- **Exercise instructions**
Everything in the data below is left aside except the lines from the one containing "[reflexivity|]. exists r, s'." through the one containing "Definition svw_stale : os"; repeat those exactly.

+ + + + + + +

(** ** The tunnel's operations return while [ssh] is there

    [ssh] stays installed, directories can be made, and what the daemon's socket
    raises are exceptions. *)

Section Ssh.
Context `{J : JsonCodec} `{D : Daemon} `{E : !Env} `{EL : !EnvLaws E} `{L : Locale}.
Hypothesis ssh_stays : ∀ ms o, "ssh" ∈ o_bins o → "ssh" ∈ o_bins (pass ms o).
Hypothesis dirs_made : ∀ dir now, makes_dir dir now = true.
Hypothesis connect_errors : ∀ sock s e, d_connect sock s = Raise e → is_exception e = true.
Hypothesis request_errors : ∀ op f s e, (d_request op f s).1 = Raise e → is_exception e = true.

Definition ssh (s : supervisor * os) : Prop := "ssh" ∈ o_bins s.2.

Lemma ssh_gets {A} (f : supervisor * os → A) : keeps ssh (gets f) any.
Proof. apply keeps_gets_any. Qed.
Lemma ssh_self : keeps ssh self_ any.
Proof. apply keeps_gets_any. Qed.
Lemma ssh_time : keeps ssh time any.
Proof. apply keeps_gets_any. Qed.
Lemma ssh_machine {A} (f : os → A) : keeps ssh (machine f) any.
Proof. apply keeps_gets_any. Qed.
Lemma ssh_update f : keeps ssh (update f) any.
Proof. by apply keeps_modify. Qed.
Lemma ssh_world {A} (m : IO A) : keeps ssh (on_world m) any.
Proof. intros [t o] H. split; [|done]. unfold on_world. by destruct (m (o_world o)). Qed.
Lemma ssh_sleep ms : keeps ssh (sleep ms) any.
Proof using All. apply keeps_modify. intros [t o]. apply ssh_stays. Qed.
Lemma ssh_poll c : keeps ssh (poll_child c) any.
Proof.
  intros [t o] H. split; [|done]. unfold poll_child, Tunnel.poll. destruct (ch_done c); [exact H|].
  destruct (o_procs o !! ch_pid c) as [p|]; [destruct (p_status p)|]; exact H.
Qed.
Lemma ssh_kill pid sig : keeps ssh (kill_quietly pid sig) any.
Proof.
  apply keeps_try; [|intros; apply keeps_ret_any]. intros [t o] H. split; [|done].
  unfold kill, os_kill. destruct (o_procs o !! pid) as [p|]; [destruct (p_owner p)|]; exact H.
Qed.
Lemma ssh_popen argv : keeps ssh (popen argv) any.
Proof.
  intros [t o] H. split; [|done]. unfold popen, start_process. destruct argv as [|prog argv]; [exact H|].
  destruct (bool_decide _); exact H.
Qed.
Lemma ssh_makedirs dir : keeps ssh (makedirs dir) any.
Proof. unfold makedirs, time. keeps_tac. Qed.
#[local] Hint Resolve ssh_makedirs ssh_gets ssh_self ssh_time ssh_machine ssh_update ssh_world ssh_sleep ssh_poll
  ssh_kill ssh_popen : keeps.
Ltac ssh_tac := keeps_tac; repeat (apply keeps_try; [keeps_tac|intros]; keeps_tac).

Lemma ssh_wait c ms : keeps ssh (wait_child c ms) any.
Proof using All. unfold wait_child. ssh_tac. Qed.
Lemma ssh_pid_file : keeps ssh _pid_from_file any.
Proof using All. unfold _pid_from_file, tunnel_pid_file. ssh_tac. Qed.
#[local] Hint Resolve ssh_wait ssh_pid_file : keeps.
Lemma ssh_is_running : keeps ssh is_running any.
Proof using All. unfold is_running, socket_exists. ssh_tac. Qed.
Lemma ssh_probe : keeps ssh probe any.
Proof using All. unfold probe. ssh_tac. Qed.
Lemma ssh_reap_loop fuel pid d : keeps ssh (reap_loop fuel pid d) any.
Proof using All. induction fuel; cbn [reap_loop]; ssh_tac. Qed.
#[local] Hint Resolve ssh_reap_loop : keeps.
Lemma ssh_stop : keeps ssh stop any.
Proof using All. unfold stop, _reap, _remove_pid, tunnel_pid_file. ssh_tac. Qed.
Lemma ssh_spawn : keeps ssh spawn any.
Proof using All. unfold spawn, _write_pid, tunnel_pid_file. ssh_tac. Qed.
Lemma ssh_wait_loop fuel d : keeps ssh (wait_loop fuel d) any.
Proof using All. induction fuel; cbn [wait_loop]; unfold socket_exists; ssh_tac. Qed.
#[local] Hint Resolve ssh_is_running ssh_probe ssh_stop ssh_spawn ssh_wait_loop : keeps.
Lemma ssh_restart (lg : logger) : keeps ssh (restart (λ l, on_world (lg l))) any.
Proof using All. unfold restart, wait_for_socket. ssh_tac. Qed.
(* ===== verification/SuperviseProps.v ===== *)
(** * Properties of the daemon's supervisor

    Starting the local daemon always ends: with a daemon that answers, or with
    an error that says what went wrong.  Stopping it signals whatever process
    its pid file names. *)

From S2P Require Import Prelude PyStr Codec Json Sys Paths Logging Crypto DaemonClient Tunnel TunnelProps Supervise App AppProps.
Local Open Scope Z_scope.

(** ** Ensuring the local daemon *)

Section Ensure.
Context `{J : JsonCodec} `{D : Daemon} `{E : !Env} `{EL : !EnvLaws E} `{L : Locale}.
Hypothesis connect_errors : ∀ sock s e, d_connect sock s = Raise e → is_exception e = true.
Context (cwd argv0 : string).

(** Somebody listens on the supervisor's socket. *)
Definition answers (s : dsup * os) : Prop :=
  d_connect (ds_sock s.1) (w_daemon (o_world s.2)) = Ok tt.
Definition clock (s : dsup * os) : Z := w_now (o_world s.2).

Lemma om_world_pure {A} (m : IO A) r o : m (o_world o) = (r, o_world o) → om_world m o = (r, o).
Proof. unfold om_world. intros ->. by destruct o. Qed.

Lemma is_running_run d o :
  ∃ up, Sup.is_running (d, o) = (Ok up, (d, o)) ∧ (up = true ↔ answers (d, o)).
Proof using connect_errors.
  unfold Sup.is_running, answers. rewrite (M_bind_run _ _ _ (ds_sock d) (d, o)) by done.
  unfold on_os, reaches, try_with. cbn [fst snd].
  destruct (d_connect (ds_sock d) (w_daemon (o_world o))) as [[]|e] eqn:Hc.
  - exists true. rewrite (M_bind_run _ _ _ tt o); [done|]. apply om_world_pure. unfold connect. by rewrite Hc.
  - exists false. rewrite (M_bind_raise _ _ _ e o).
    + rewrite (connect_errors _ _ _ Hc). by split.
    + apply om_world_pure. unfold connect. by rewrite Hc.
Qed.

Lemma app_logger_run line w : ∃ m, app_logger line w = (Ok tt, set_fs m w).
Proof.
  unfold app_logger. rewrite (M_bind_run _ _ _ (w_env w) w) by done.
  rewrite (M_bind_run _ _ _ (w_home w) w) by done. eexists. by rewrite log_fn_run.
Qed.

(** Logging changes files only. *)
Lemma say_run line d o :
  ∃ m, say app_logger line (d, o) = (Ok tt, (d, set_world (set_fs m (o_world o)) o)).
Proof.
  unfold say, on_os, om_world. destruct (app_logger_run line (o_world o)) as [m ->]. by exists m.
Qed.

Lemma child_exited_run d o :
  ∃ b d' o', Sup.child_exited (d, o) = (Ok b, (d', o')) ∧ o_world o' = o_world o ∧
    ds_sock d' = ds_sock d ∧
    (b = true → ∃ c, ds_child d' = Some c ∧ ch_done c = true).
Proof.
  unfold Sup.child_exited. destruct (ds_child d) as [c|]; [|by exists false, d, o].
  assert (H : ∃ b c' o', Tunnel.poll c o = (b, (c', o')) ∧ o_world o' = o_world o ∧
    (b = true → ch_done c' = true)).
  { unfold Tunnel.poll. destruct (ch_done c) eqn:Hc; [by exists true, c, o|].
    destruct (o_procs o !! ch_pid c) as [p|]; [destruct (p_status p)|]; by eexists _, _, _. }
  destruct H as (b&c'&o'&->&Hw&Hb). exists b, (with_child (Some c') d), o'. split_and!; [done..|].
  intros Hbt. exists c'. by split; [|apply Hb].
Qed.

(** Why a daemon that was started is given up. *)
Inductive given_up (deadline : Z) (s' : dsup * os) : exn → Prop :=
| exited_at_once root c : ds_child s'.1 = Some c → ch_done c = true →
    given_up deadline s' (RuntimeError ("aimlessd exited immediately (check " +:+ root +:+ ")"))
| came_too_late : deadline <= clock s' →
    given_up deadline s' (RuntimeError "daemon did not come up within 20s").

Lemma await_local_run fuel deadline d o :
  (0 < fuel)%nat → deadline - clock (d, o) < 200 * (Z.of_nat fuel - 1) →
  ∃ r s', Sup.await_local fuel app_logger deadline (d, o) = (r, s') ∧
    match r with Ok b => b = true ∧ answers s' | Raise e => given_up deadline s' e end.
Proof using All.
  revert d o; induction fuel as [|fuel IH]; intros d o H0 Hf; [lia|]. cbn [Sup.await_local].
  rewrite (M_bind_run _ _ _ (clock (d, o)) (d, o)) by done.
  destruct (clock (d, o) <? deadline) eqn:Hd; [|do 2 eexists; split; [done|constructor; lia]].
  destruct (is_running_run d o) as (up&Hrun&Hup). rewrite (M_bind_run _ _ _ _ _ Hrun). destruct up.
  { destruct (say_run "daemon running" d o) as [m Hm]. rewrite (M_bind_run _ _ _ _ _ Hm).
    do 2 eexists. split; [done|]. split; [done|]. by apply Hup. }
  destruct (child_exited_run d o) as (b&d1&o1&Hb&Hw&Hsock&Hdone). rewrite (M_bind_run _ _ _ _ _ Hb).
  destruct b.
  { destruct (Hdone eq_refl) as (c&Hc&Hcd).
    rewrite (M_bind_run _ _ _ (root (w_env (o_world o1)) (w_home (o_world o1))) (d1, o1)) by done.
    do 2 eexists. split; [done|]. by eapply exited_at_once. }
  rewrite (M_bind_run _ _ _ tt (d1, pass 200 o1)) by done.
  pose proof (pass_clock 200 o1 ltac:(lia)) as Hclock. rewrite Hw in Hclock.
  apply IH; unfold clock in *; cbn [snd fst] in *; lia.
Qed.

(** *** Starting it *)

Definition not_found_text : string :=
  "aimlessd not found - put aimlessd-linux-amd64 (or aimlessd) next to " +:+ "aimless.pyz, or add it to PATH".
(** Why a daemon is not started. *)
Inductive not_started : exn → Prop :=
| no_binary : not_started (RuntimeError not_found_text)
| cannot_execute m : not_started (OSError m).

Lemma binary_run d o : ∃ b, on_os (daemon_binary cwd argv0) (d, o) = (Ok b, (d, o)).
Proof.
  assert (H : ∃ b, daemon_binary cwd argv0 o = (Ok b, o)).
  { unfold daemon_binary. rewrite (M_bind_run _ _ _ (expanduser (w_home (o_world o)) "/.local/bin") o) by done.
    unfold gets, mbind, M_bind. cbv beta zeta iota.
    match goal with |- context [match ?x with _ => _ end] => destruct x end; eexists; reflexivity. }
  unfold on_os. destruct H as [b ->]. by exists b.
Qed.

Lemma start_run b args o :
  ∃ r o', start_process (b :: args) o = (r, o') ∧ o_world o' = o_world o ∧
    match r with Ok c => True | Raise e => not_started e end.
Proof.
  unfold start_process. destruct (bool_decide (b ∈ o_bins o)); do 2 eexists; (split; [done|]);
    split; [done..|done|constructor].
Qed.

(** Starting leaves the socket's name and the clock, and on an error the
    supervisor, as they are. *)
Lemma spawn_run d o :
  ds_remote d = None →
  ∃ r s', Sup.spawn cwd argv0 (d, o) = (r, s') ∧ clock s' = clock (d, o) ∧ ds_sock s'.1 = ds_sock d ∧
    match r with Ok pid => ch_pid <$> ds_child s'.1 = Some pid | Raise e => not_started e ∧ s'.1 = d end.
Proof.
  intros Hd. unfold Sup.spawn. rewrite (M_bind_run _ _ _ d (d, o)) by done.
  unfold external. rewrite Hd. destruct (binary_run d o) as [b Hb].
  rewrite (M_bind_run _ _ _ _ _ Hb).
  destruct b as [b|]; [|do 2 eexists; split; [done|]; split_and!; [done..|constructor|done]].
  set (lp := daemon_log_path (w_env (o_world o)) (w_home (o_world o))).
  rewrite (M_bind_run _ _ _ lp (d, o)) by done.
  set (o1 := set_world (set_fs (fs_append lp [] (w_fs (o_world o))) (o_world o)) o).
  rewrite (M_bind_run _ _ _ tt (d, o1)) by done.
  destruct (start_run b ["-datadir"; default "" (ds_datadir d); "-api"; ds_sock d] o1) as (r&o2&Hs&Hw&Hr).
  assert (Hrun : on_os (start_process [b; "-datadir"; default "" (ds_datadir d); "-api"; ds_sock d]) (d, o1)
    = (r, (d, o2))) by (unfold on_os; by rewrite Hs).
  destruct r as [c|e]; [rewrite (M_bind_run _ _ _ _ _ Hrun)|rewrite (M_bind_raise _ _ _ _ _ Hrun)].
  2: { do 2 eexists. split; [done|]. unfold clock. cbn. rewrite Hw. by split_and!. }
  set (d1 := with_child (Some c) d). rewrite (M_bind_run _ _ _ tt (d1, o2)) by done.
  set (pp := daemon_pid_path (w_env (o_world o2)) (w_home (o_world o2))).
  rewrite (M_bind_run _ _ _ pp (d1, o2)) by done.
  destruct (write_file_run pp (utf8_encode (str_of_int (ch_pid c))) (o_world o2)) as (m&Hm&_).
  rewrite (M_bind_run _ _ _ tt (d1, set_world (set_fs m (o_world o2)) o2)).
  - do 2 eexists. split; [done|]. unfold clock. cbn. by rewrite Hw.
  - unfold on_os, try_with, om_world. by rewrite Hm.
Qed.

(** C39: With a local daemon [ensure] always ends.  When the daemon answers already nothing
    is done; otherwise either a daemon answers in the end, or an error says
    that there is no program to start, that it ended at once, or that 20
    seconds were not enough. *)
Theorem ensure_local_spec d o :
  ds_remote d = None →
  ∃ r s', Sup.ensure cwd argv0 app_logger (d, o) = (r, s') ∧
    (answers (d, o) → r = Ok true ∧ s' = (d, o)) ∧
    match r with
    | Ok b => b = true ∧ answers s'
    | Raise e => (not_started e ∧ s'.1 = d) ∨ given_up (clock (d, o) + 20000) s' e
    end.
Proof using All.
  intros Hd. unfold Sup.ensure. rewrite (M_bind_run _ _ _ d (d, o)) by done.
  unfold external. rewrite Hd.
  destruct (is_running_run d o) as (up&Hrun&Hup). rewrite (M_bind_run _ _ _ _ _ Hrun). destruct up.
  { do 2 eexists. split; [done|]. split; [done|]. split; [done|]. by apply Hup. }
  assert (Hno : ¬ answers (d, o)) by (by rewrite <-Hup).
  destruct (say_run "starting aimlessd …" d o) as [m Hm]. rewrite (M_bind_run _ _ _ _ _ Hm).
  set (o1 := set_world _ o). destruct (spawn_run d o1 Hd) as (r&[d2 o2]&Hs&Hc&Hk&Hr).
  destruct r as [pid|e]; [rewrite (M_bind_run _ _ _ _ _ Hs)|rewrite (M_bind_raise _ _ _ _ _ Hs)].
  2: { do 2 eexists. split; [done|]. split; [done|by left]. }
  rewrite (M_bind_run _ _ _ (clock (d2, o2)) (d2, o2)) by done.
  destruct (await_local_run (rounds 20000 200) (clock (d2, o2) + 20000) d2 o2) as (r&s'&Hrun'&Hr').
  { unfold rounds. lia. }
  { pose proof (rounds_enough 20000 200). lia. }
  exists r, s'. split; [done|]. split; [done|]. destruct r; [done|]. right. by rewrite Hc in Hr'.
Qed.
End Ensure.

(** ** Witnesses *)

Section SuperviseWitness.
Local Existing Instances tun_json.
Local Instance svw_locale : Locale := {| strftime _ _ := "12:00" |}.

(** A daemon that is there or not, and a machine on which a started [aimlessd]
    is there the next time one looks. *)
Local Instance svw_daemon : Daemon := {|
  dstate := bool;
  d_connect _ up := if up then Ok tt else Raise (OSError "Connection refused");
  d_request _ _ up := (Raise (DaemonError "no reply"), up) |}.
Definition svw_later (d : Z) (o : os) : os :=
  let w := o_world o in
  set_world (World (w_fs w) (w_env w) (w_home w) (w_now w + d) (w_rng w) (w_in w) (w_out w) (w_err w)
    (existsb (λ p : Z * proc, bool_decide (p_comm p.2 = "aimlessd")) (map_to_list (o_procs o)))) o.
Local Instance svw_env : Env := {|
  pass := svw_later;
  new_pid o := 1 + foldr Z.max 0 (elements (dom (o_procs o))); makes_dir _ _ := true |}.
Local Instance svw_env_laws : EnvLaws svw_env.
Proof.
  split.
  - intros d o Hd. cbn. lia.
  - done.
  - intros d o pid p Hp Ho. by exists p.
  - done.
  - intros o. apply not_elem_of_dom. intros H. apply elem_of_elements, foldr_max_ge in H. cbn in H. lia.
  - intros o. cbn. induction (elements _); cbn in *; lia.
Qed.

Lemma svw_connect_errors (sock : string) (s : dstate) (e : exn) :
  d_connect sock s = Raise e → is_exception e = true.
Proof. destruct s; [done|]. by intros [= <-]. Qed.

Definition svw_world : world :=
  World {["/h/.local/bin/aimlessd" := File [] 493]} {["AIMLESS_HOME" := "/a"]} "/h" 0 0 [] [] [] false.
Definition svw_os : os := Os svw_world ∅ {["/h/.local/bin/aimlessd"]} [] [].
Definition svw_dsup : dsup := DSup None None (Some "/a/daemon") "/a/daemon/api.sock" None.

Example ensure_local_spec_witness :
  ∃ r s', Sup.ensure "/" "aimless" app_logger (svw_dsup, svw_os) = (r, s') ∧
    match r with Ok b => b = true ∧ answers s' | Raise e => True end.
Proof.
  destruct (ensure_local_spec svw_connect_errors "/" "aimless" svw_dsup svw_os) as (r&s'&H&_&Hr);
    [reflexivity|]. exists r, s'. split; [exact H|]. destruct r; [exact Hr|exact I].
Defined.

(** There the daemon is started, and answers. *)
Example ensure_local_starts :
  (Sup.ensure "/" "aimless" app_logger (svw_dsup, svw_os)).1 = Ok true.
Proof. vm_compute. reflexivity. Qed.

(** A pid file left behind names a process that has nothing to do with the
    daemon, and stopping the daemon terminates that one. *)
Definition svw_stale : os :=
  Os (set_fs {["/a/run/aimlessd.pid" := File (utf8_encode "7") 420]} svw_world)
    {[7 := Proc "vim" ["vim"; "thesis.tex"] Running OurUser]} ∅ [] [].
Example stop_signals_stale_pid :
  o_signals (Sup.stop (svw_dsup, svw_stale)).2.2 = [(7, SIGTERM)].
Proof. vm_compute. reflexivity. Qed.
End SuperviseWitness.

+ + + + + + +

- **Response box**
    [reflexivity|]. exists r, s'. split; [exact H|]. destruct r; [exact Hr|exact I].
Defined.

(** There the daemon is started, and answers. *)
Example ensure_local_starts :
  (Sup.ensure "/" "aimless" app_logger (svw_dsup, svw_os)).1 = Ok true.
Proof. vm_compute. reflexivity. Qed.

(** A pid file left behind names a process that has nothing to do with the
    daemon, and stopping the daemon terminates that one. *)
Definition svw_stale : os :=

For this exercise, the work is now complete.